| Task to complete |
Beginning at the line containing "destruct (set_mach_cred_spec id" and continuing to the end of the records below, give each line again exactly as it stands, and only those lines.

| Excerpted data |

########

Lemma collision_spec mx ds draws now op pr gss s inc :
  server_inv s -> xid_accepted mx op gss s = true -> Z.land (xo_flags op) UPD_CONFIRMED_REC_A = 0 ->
  existing_client (sv_clients s) (xo_owner op) = Some inc -> cl_confirmed inc = true -> cl_principal inc <> pr ->
  forall res s', handle_exchange_id L mx ds draws now op pr gss s = Some (res, s') ->
  if shielded now s (cl_id inc)
  then res = exchange_id_err NFS_ClIdInUse /\ s' = s
  else xr_status res = NFS_Ok /\ clients (sv_clients s') !! xr_clientid res <> None /\
    exists s1, without true [cl_id inc] s s1 /\ clients (sv_clients s1) !! xr_clientid res = None /\
      (forall c, c <> xr_clientid res -> clients (sv_clients s') !! c = clients (sv_clients s1) !! c) /\
      (sv_sessions s', sv_stateids s', sv_delegs s', sv_locks s') = (sv_sessions s1, sv_stateids s1, sv_delegs s1, sv_locks s1).
Proof.
  intros Hi Hacc Hupd Hex Hconf Hpr res s'. unfold xid_accepted in Hacc.
  rewrite !andb_true_iff in Hacc. destruct Hacc as [[[[A1 A2] A3] A4] A5]. apply negb_true_iff in A3, A4, A5.
  unfold handle_exchange_id. rewrite A1, A2, A3, A4, A5. cbn [negb].
  unfold exchange_id. rewrite Hupd, Hex, Hconf. cbn [negb Z.eqb]. rewrite bool_decide_eq_false_2 by done. cbn [negb mbind option_bind].
  assert (Hs0 : upd_leases (sv_leases s) (upd_clients (sv_clients s) s) = s) by (by destruct s). rewrite Hs0.
  unfold resolve_collision. fold (shielded now s (cl_id inc)). destruct (shielded now s (cl_id inc)).
  { cbn [mbind option_bind]. intros [= <- <-]. done. }
  destruct (cascade_spec (cl_id inc) s Hi) as [Hi1 Hw]. set (s1 := cascade_destroy_client (cl_id inc) s) in *. clearbody s1.
  destruct (allocate_client L draws now (xo_owner op) (xo_verifier op) (xo_flags op) pr (sv_clients s1) (sv_leases s1)) as [[[out m'] lm']|] eqn:Ha; [|done].
  apply allocate_new in Ha as (id & -> & Hn & Hc). cbn [mbind option_bind]. unfold exchange_reply.
  intros [= <- <-]. cbn [xr_status xr_clientid sv_clients sv_sessions sv_stateids sv_delegs sv_locks upd_clients upd_leases].
  destruct (set_mach_cred_spec id (xo_state_protect op =? 1) m' _ (eq_trans (f_equal (.!! id) Hc) (lookup_insert_eq _ _ _))) as [M1 M2].
  split; [done|]. split; [done|]. exists s1. split_and!; try done.
  intros c Hne. rewrite M2, Hc by done. by rewrite lookup_insert_ne.
Qed.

########

| Output below |
  destruct (set_mach_cred_spec id (xo_state_protect op =? 1) m' _ (eq_trans (f_equal (.!! id) Hc) (lookup_insert_eq _ _ _))) as [M1 M2].
  split; [done|]. split; [done|]. exists s1. split_and!; try done.
  intros c Hne. rewrite M2, Hc by done. by rewrite lookup_insert_ne.
Qed.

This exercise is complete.